Host genetic variation and susceptibility to primate lentiviruses

The human immunodeficiency viruses HIV-1 and HIV-2 arose by cross-species transmission of lentiviruses into the human population from nonhuman, old world primates. Despite the rapid, world-wide spread of the HIV/AIDS epidemic, it is clear that individual humans display a high degree of variability in susceptibility to infection and disease progression. Similarly, macaque isolates of simian immunodeficiency virus (SIVmac) arose initially by accidental cross-species transmission from an African monkey species into an Asian species, and experimental infection of Asian macaques, even with clonal SIV isolates, results in a broad range of outcomes. In Africa, more than two-dozen primate species are endemically infected with simian immunodeficiency viruses. Unlike humans and Asian macaques, infection in these natural hosts rarely results in pathogenic outcome.
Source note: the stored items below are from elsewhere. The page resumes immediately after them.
(* ===== verification/KProc.v ===== *)
(** Processes of the guest kernel (proc.c), but for what needs the file system. *)
From stdpp Require Import base gmap list numbers strings tactics.
From S2P Require Import Prelude Mem Ram KMachine KString KSched KBytes KAlloc KVm.

(** [sizeof(struct trapframe)], the offset of [x30] in [struct context], [sizeof(p->name)]. *)
Definition TRAPFRAME_SIZE : Z := 34 * 8.
Definition CTX_X30 : nat := 12.
Definition NAME_SIZE : nat := 16.

(** Where a copy goes to or comes from: user memory, kernel memory, or a local variable
    of the caller, whose bytes are passed as a list. *)
Inductive place := User (va : Z) | Kern (a : Z) | Local.

Definition place_add (p : place) (n : Z) : place :=
  match p with User va => User (u64 (va + n)) | Kern a => Kern (u64 (a + n)) | Local => Local end.

Section Proc.
Context {H : Type} `{!Platform H} `{!Symbols} `{!SleepFuel}.
Implicit Types k : kernel H.

(** The current process, which must be there. *)
Definition cur : M (kernel H) nat := let! mp := myproc in deref mp.

(** The trap frame of a process. *)
Definition get_tf (p : nat) : M (kernel H) trapframe :=
  let! r := get_proc p in let! t := deref (p_trapframe r) in aget k_tf t.
Definition upd_tf (p : nat) (f : trapframe -> trapframe) : M (kernel H) unit :=
  let! r := get_proc p in let! t := deref (p_trapframe r) in aupd k_tf set_k_tf t f.

(** * Start-up *)

Definition proc_mapstacks (kpgtbl : Z) : M (kernel H) unit :=
  for_range 0 NPROC (fun i =>
    let! ka := kalloc in
    if ka =? 0 then panic else
    kvmmap kpgtbl (KSTACK i) (V2P ka) PGSIZE PTE_NORMAL).

Definition procinit : M (kernel H) unit :=
  let! t := gets k_kpt in
  proc_mapstacks t ;;
  initlock LPid "nextpid" ;;
  initlock LWait "wait_lock" ;;
  for_range 0 NPROC (fun i =>
    initlock (LProc (Z.to_nat i)) "proc" ;;
    upd_proc (Z.to_nat i) (set_p_kstack (KSTACK i))).

(** * The process table *)

Definition allocpid : M (kernel H) Z :=
  acquire LPid ;;
  let! pid := gets k_nextpid in
  modify (set_k_nextpid (i32 (pid + 1))) ;;
  release LPid ;;
  ret pid.

Definition freeproc (p : nat) : M (kernel H) unit :=
  upd_proc p (set_p_trapframe None) ;;
  let! r := get_proc p in
  (if negb (p_pagetable r =? 0) then uvmfree (p_pagetable r) (p_sz r) else ret tt) ;;
  upd_proc p (set_p_pagetable 0) ;;
  upd_proc p (set_p_sz 0) ;;
  upd_proc p (set_p_pid 0) ;;
  upd_proc p (set_p_parent None) ;;
  upd_proc p (fun r => set_p_name (<[O := 0]> (p_name r)) r) ;;
  upd_proc p (set_p_chan None) ;;
  upd_proc p (set_p_killed 0) ;;
  upd_proc p (set_p_xstate 0) ;;
  upd_proc p (set_p_state UNUSED).

(** The first unused slot from [i], with its lock held. *)
Fixpoint find_unused_proc (n i : nat) : M (kernel H) (option nat) :=
  match n with
  | O => ret None
  | S n' =>
      acquire (LProc i) ;;
      let! r := get_proc i in
      if bool_decide (p_state r = UNUSED) then ret (Some i) else
      release (LProc i) ;;
      find_unused_proc n' (S i)
  end.

Definition allocproc : M (kernel H) (option nat) :=
  let! found := find_unused_proc (Z.to_nat NPROC) 0 in
  match found with
  | None => ret None
  | Some p =>
      let! pid := allocpid in
      upd_proc p (set_p_pid pid) ;;
      upd_proc p (set_p_state USED) ;;
      let! r := get_proc p in
      let sp := u64 (p_kstack r + PGSIZE - TRAPFRAME_SIZE) in
      upd_proc p (set_p_trapframe (Some p)) ;;
      let! pt := uvmcreate in
      upd_proc p (set_p_pagetable pt) ;;
      if pt =? 0 then
        freeproc p ;;
        release (LProc p) ;;
        ret None
      else
        upd_proc p (set_p_context (mkCtx sp (<[CTX_X30 := sym_forkret]> (replicate 13 0)))) ;;
        ret (Some p)
  end.

(** [sz] is a [uint]: the size is cut to 32 bits. *)
Definition growproc (n : Z) : M (kernel H) Z :=
  let! p := cur in
  let! r := get_proc p in
  let sz := u32 (p_sz r) in
  if n >? 0 then
    let! sz' := uvmalloc (p_pagetable r) sz (u32 (sz + n)) in
    if u32 sz' =? 0 then ret (-1) else upd_proc p (set_p_sz (u32 sz')) ;; ret 0
  else
    let! sz' := (if n <? 0 then uvmdealloc (p_pagetable r) sz (u32 (sz + n)) else ret sz) in
    upd_proc p (set_p_sz (u32 sz')) ;;
    ret 0.

Definition reparent (p : nat) : M (kernel H) unit :=
  for_range 0 NPROC (fun i =>
    let! r := get_proc (Z.to_nat i) in
    if bool_decide (p_parent r = Some p) then
      let! init := gets k_initproc in
      upd_proc (Z.to_nat i) (set_p_parent init) ;;
      wakeup_at (ChProc <$> init)
    else ret tt).

(** One pass over the table: a child that has exited, or whether there are children. *)
Fixpoint wait_scan (n i : nat) (p : nat) (addr : Z) (havekids : bool) : M (kernel H) (Z + bool) :=
  match n with
  | O => ret (inr havekids)
  | S n' =>
      let! np := get_proc i in
      if bool_decide (p_parent np = Some p) then
        acquire (LProc i) ;;
        let! np := get_proc i in
        if bool_decide (p_state np = ZOMBIE) then
          let pid := p_pid np in
          let! me := get_proc p in
          let! e := (if negb (addr =? 0)
                     then copyout (p_pagetable me) addr (le_bytes 4 (u32 (p_xstate np))) else ret 0) in
          if e <? 0 then
            release (LProc i) ;; release LWait ;; ret (inl (-1))
          else
            freeproc i ;; release (LProc i) ;; release LWait ;; ret (inl pid)
        else
          release (LProc i) ;;
          wait_scan n' (S i) p addr true
      else wait_scan n' (S i) p addr havekids
  end.

Fixpoint wait_loop (fuel : nat) (p : nat) (addr : Z) : M (kernel H) Z :=
  match fuel with
  | O => spin
  | S fuel' =>
      let! r := wait_scan (Z.to_nat NPROC) 0 p addr false in
      match r with
      | inl pid => ret pid
      | inr havekids =>
          let! me := get_proc p in
          if negb havekids || negb (p_killed me =? 0) then release LWait ;; ret (-1)
          else sleep (ChProc p) LWait ;; wait_loop fuel' p addr
      end
  end.

Definition wait (addr : Z) : M (kernel H) Z :=
  let! p := cur in
  acquire LWait ;;
  wait_loop (S sleep_fuel) p addr.

(** One turn of the scheduler's endless loop, on core [c]. *)
Definition scheduler_pass (c : nat) : M (kernel H) unit :=
  intr_on ;;
  for_range 0 NPROC (fun i =>
    let p := Z.to_nat i in
    acquire (LProc p) ;;
    let! r := get_proc p in
    (if bool_decide (p_state r = RUNNABLE) then
       upd_proc p (set_p_state RUNNING) ;;
       upd_cpu c (set_c_proc (Some p)) ;;
       switchuvm p ;;
       swtch (CtxCpu c) (CtxProc p) ;;
       switchkvm ;;
       upd_cpu c (set_c_proc None)
     else ret tt) ;;
    release (LProc p)).

Fixpoint scheduler_loop (turns : nat) (c : nat) : M (kernel H) unit :=
  match turns with
  | O => spin
  | S turns' => scheduler_pass c ;; scheduler_loop turns' c
  end.
(** It never returns: [turns] are observed. *)
Definition scheduler (turns : nat) : M (kernel H) unit :=
  let! c := mycpu in
  upd_cpu c (set_c_proc None) ;;
  scheduler_loop turns c.

Fixpoint kill_loop (n i : nat) (pid : Z) : M (kernel H) Z :=
  match n with
  | O => ret (-1)
  | S n' =>
      acquire (LProc i) ;;
      let! r := get_proc i in
      if p_pid r =? pid then
        upd_proc i (set_p_killed 1) ;;
        (if bool_decide (p_state r = SLEEPING) then upd_proc i (set_p_state RUNNABLE) else ret tt) ;;
        release (LProc i) ;;
        ret 0
      else
        release (LProc i) ;;
        kill_loop n' (S i) pid
  end.
Definition kill (pid : Z) : M (kernel H) Z := kill_loop (Z.to_nat NPROC) 0 pid.

(** * Copies to and from user or kernel memory *)

Definition either_copyout (dst : place) (src : list Z) : M (kernel H) Z :=
  let! p := cur in
  match dst with
  | User va => let! r := get_proc p in copyout (p_pagetable r) va src
  | Kern a => on_mem (store_bytes a src) ;; ret 0
  | Local => ret 0
  end.

(** [len] bytes; those of a local variable are given. *)
Definition either_copyin (src : place) (local : list Z) (len : Z) : M (kernel H) (Z * list Z) :=
  let! p := cur in
  match src with
  | User va => let! r := get_proc p in copyin (p_pagetable r) va len
  | Kern a => let! bs := on_mem (load_bytes (Z.to_nat len) a) in ret (0, bs)
  | Local => ret (0, take (Z.to_nat len) local)
  end.

End Proc.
Host genetic variation manifests at multiple levels, influencing both the movement of lentiviruses between species and giving rise to variation in susceptibility to infection, rates of disease progression and severity of pathogenesis within species. Cataloging and understanding host genetic variation has the potential to impact HIV/AIDS research in several areas, including identification of new therapeutic regimens, improved animal models and better interpretation of results from clinical trials.